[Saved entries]

════════════════════

(* ===== verification/VmKeyCrypto.v ===== *)
(** * VmKeyCrypto: VM private keys at rest

    services/vm/src/vm/vm-ssh-key.crypto.ts.  AES-256-GCM, HKDF and base64 are
    node's; the class states what the round trip relies on.  A buffer is the
    string of its bytes. *)

From Stdlib Require Import ZArith Lia Ascii String.
From stdpp Require Import base list gmap strings.
From S2P Require Import Prelude Text.

Module VmKeyCrypto.

Class Aead := {
  (** [hkdfSync("sha256", secret, salt, info, 32)] *)
  hkdf : string → string → string → string;
  (** key, iv, plaintext: ciphertext and authentication tag *)
  gcm_seal : string → string → string → string * string;
  (** key, iv, tag, ciphertext; [None] when [final] throws *)
  gcm_open : string → string → string → string → option string;
  gcm_open_seal key iv pt :
    gcm_open key iv (gcm_seal key iv pt).2 (gcm_seal key iv pt).1 = Some pt;
  gcm_tag_nonempty key iv pt : truthy (gcm_seal key iv pt).2 = true;
  gcm_length key iv pt : String.length (gcm_seal key iv pt).1 = String.length pt;
}.

Class Base64 := {
  base64 : string → string;
  unbase64 : string → string;
  unbase64_base64 s : unbase64 (base64 s) = s;
  base64_truthy s : truthy s = true → truthy (base64 s) = true;
  (** the alphabet has no dot *)
  base64_alphabet s : "."%char ∉ chars (base64 s);
}.

Section crypto.
Context `{Aead} `{Base64}.

(** [process.env.VM_SSH_KEY_SECRET] *)
Definition getEncryptionKey (secret : option string) : outcome string :=
  let s := js_trim (default "" secret) in
  if negb (truthy s) then Throw (JsError "Missing VM_SSH_KEY_SECRET")
  else Ret (hkdf s "cloudvm-vm-ssh-key-salt" "cloudvm-vm-ssh-key-encryption").

Definition encryptVmPrivateKey (secret : option string) (iv plainTextPem : string) : outcome string :=
  match getEncryptionKey secret with
  | Throw e => Throw e
  | Ret key =>
      let '(encrypted, authTag) := gcm_seal key iv plainTextPem in
      Ret (js_join "." [base64 iv; base64 authTag; base64 encrypted])
  end.

Definition decryptVmPrivateKey (secret : option string) (cipherPayload : string) : outcome string :=
  match js_split "." cipherPayload with
  | ivB64 :: tagB64 :: encryptedB64 :: _ =>
      if negb (truthy ivB64) || negb (truthy tagB64) || negb (truthy encryptedB64)
      then Throw (JsError "Invalid encrypted VM private key payload format")
      else
        match getEncryptionKey secret with
        | Throw e => Throw e
        | Ret key =>
            match gcm_open key (unbase64 ivB64) (unbase64 tagB64) (unbase64 encryptedB64) with
            | Some pt => Ret pt
            | None => Throw (JsError "Unsupported state or unable to authenticate data")
            end
        end
  | _ => Throw (JsError "Invalid encrypted VM private key payload format")
  end.

Lemma split_join_strings c (ls : list string) :
  ls ≠ [] → Forall (λ s, c ∉ chars s) ls → js_split c (js_join c ls) = ls.
Proof.
  intros Hn Hf. unfold js_split, js_join. rewrite chars_str, split_join_chars.
  - rewrite <-list_fmap_compose. rewrite <-(list_fmap_id ls) at 2. apply list_fmap_ext.
    intros i s _. apply str_chars.
  - by destruct ls.
  - by apply Forall_fmap.
Qed.

Lemma truthy_length s : truthy s = true ↔ String.length s ≠ 0%nat.
Proof. rewrite truthy_true. by destruct s. Qed.

(** A stored key decrypts to the key that was stored. *)
Lemma decrypt_encrypt secret iv pem payload :
  truthy iv = true → truthy pem = true →
  encryptVmPrivateKey secret iv pem = Ret payload →
  decryptVmPrivateKey secret payload = Ret pem ∧ truthy payload = true.
Proof.
  intros Hiv Hpem. unfold encryptVmPrivateKey, decryptVmPrivateKey.
  destruct (getEncryptionKey secret) as [key|e] eqn:Ek; [|done].
  pose proof (gcm_open_seal key iv pem) as Ho. pose proof (gcm_tag_nonempty key iv pem) as Ht.
  pose proof (gcm_length key iv pem) as Hl.
  destruct (gcm_seal key iv pem) as [ct tag]. simpl in *. intros [= <-].
  assert (Hct : truthy ct = true) by (apply truthy_length; rewrite Hl; by apply truthy_length).
  split.
  - rewrite split_join_strings; [|done|].
    + rewrite !base64_truthy by done. simpl. by rewrite !unbase64_base64, Ho.
    + repeat constructor; apply base64_alphabet.
  - apply truthy_true. intros E. apply (f_equal chars) in E. unfold js_join in E.
    rewrite chars_str in E. simpl in E. by destruct (chars (base64 iv)).
Qed.
End crypto.

(** ** Functions that satisfy the laws *)

Definition sample_aead : Aead.
Proof.
  refine {| hkdf := λ s _ _, s; gcm_seal := λ key iv pt, (pt, "tag"%string);
            gcm_open := λ key iv tag ct, if bool_decide (tag = "tag"%string) then Some ct else None |};
    intros; reflexivity.
Defined.

(** Hexadecimal in place of base64: reversible, and free of dots. *)
Definition hexit (n : nat) : ascii := ascii_of_nat (65 + n).
Definition unhexit (c : ascii) : nat := nat_of_ascii c - 65.
Fixpoint enc_chars (l : list ascii) : list ascii :=
  match l with
  | [] => []
  | c :: l' => hexit (nat_of_ascii c / 16) :: hexit (nat_of_ascii c mod 16) :: enc_chars l'
  end.
Fixpoint dec_chars (l : list ascii) : list ascii :=
  match l with
  | a :: b :: l' => ascii_of_nat (unhexit a * 16 + unhexit b) :: dec_chars l'
  | _ => []
  end.
Lemma dec_enc_chars l : dec_chars (enc_chars l) = l.
Proof.
  induction l as [|c l IH]; [done|]. cbn [enc_chars dec_chars]. rewrite IH. f_equal.
  by destruct c as [[] [] [] [] [] [] [] []].
Qed.
Lemma enc_chars_alphabet l : "."%char ∉ enc_chars l.
Proof.
  induction l as [|c l IH]; [apply not_elem_of_nil|]. cbn [enc_chars].
  rewrite !not_elem_of_cons. split_and!; [..|done];
    by destruct c as [[] [] [] [] [] [] [] []].
Qed.

Definition sample_base64 : Base64.
Proof.
  refine {| base64 := λ s, str (enc_chars (chars s)); unbase64 := λ s, str (dec_chars (chars s)) |}.
  - intros s. by rewrite chars_str, dec_enc_chars, str_chars.
  - intros s Hs. apply truthy_true. apply truthy_true in Hs. by destruct s.
  - intros s. rewrite chars_str. apply enc_chars_alphabet.
Defined.
End VmKeyCrypto.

════════════════════

Look above for the line that contains "- apply truthy_true.". Starting there, transcribe every line exactly until you have copied the line that contains "induction l as [|c l IH]; [apply".

  - apply truthy_true. intros E. apply (f_equal chars) in E. unfold js_join in E.
    rewrite chars_str in E. simpl in E. by destruct (chars (base64 iv)).
Qed.
End crypto.

(** ** Functions that satisfy the laws *)

Definition sample_aead : Aead.
Proof.
  refine {| hkdf := λ s _ _, s; gcm_seal := λ key iv pt, (pt, "tag"%string);
            gcm_open := λ key iv tag ct, if bool_decide (tag = "tag"%string) then Some ct else None |};
    intros; reflexivity.
Defined.

(** Hexadecimal in place of base64: reversible, and free of dots. *)
Definition hexit (n : nat) : ascii := ascii_of_nat (65 + n).
Definition unhexit (c : ascii) : nat := nat_of_ascii c - 65.
Fixpoint enc_chars (l : list ascii) : list ascii :=
  match l with
  | [] => []
  | c :: l' => hexit (nat_of_ascii c / 16) :: hexit (nat_of_ascii c mod 16) :: enc_chars l'
  end.
Fixpoint dec_chars (l : list ascii) : list ascii :=
  match l with
  | a :: b :: l' => ascii_of_nat (unhexit a * 16 + unhexit b) :: dec_chars l'
  | _ => []
  end.
Lemma dec_enc_chars l : dec_chars (enc_chars l) = l.
Proof.
  induction l as [|c l IH]; [done|]. cbn [enc_chars dec_chars]. rewrite IH. f_equal.
  by destruct c as [[] [] [] [] [] [] [] []].
Qed.
Lemma enc_chars_alphabet l : "."%char ∉ enc_chars l.
Proof.
  induction l as [|c l IH]; [apply not_elem_of_nil|]. cbn [enc_chars].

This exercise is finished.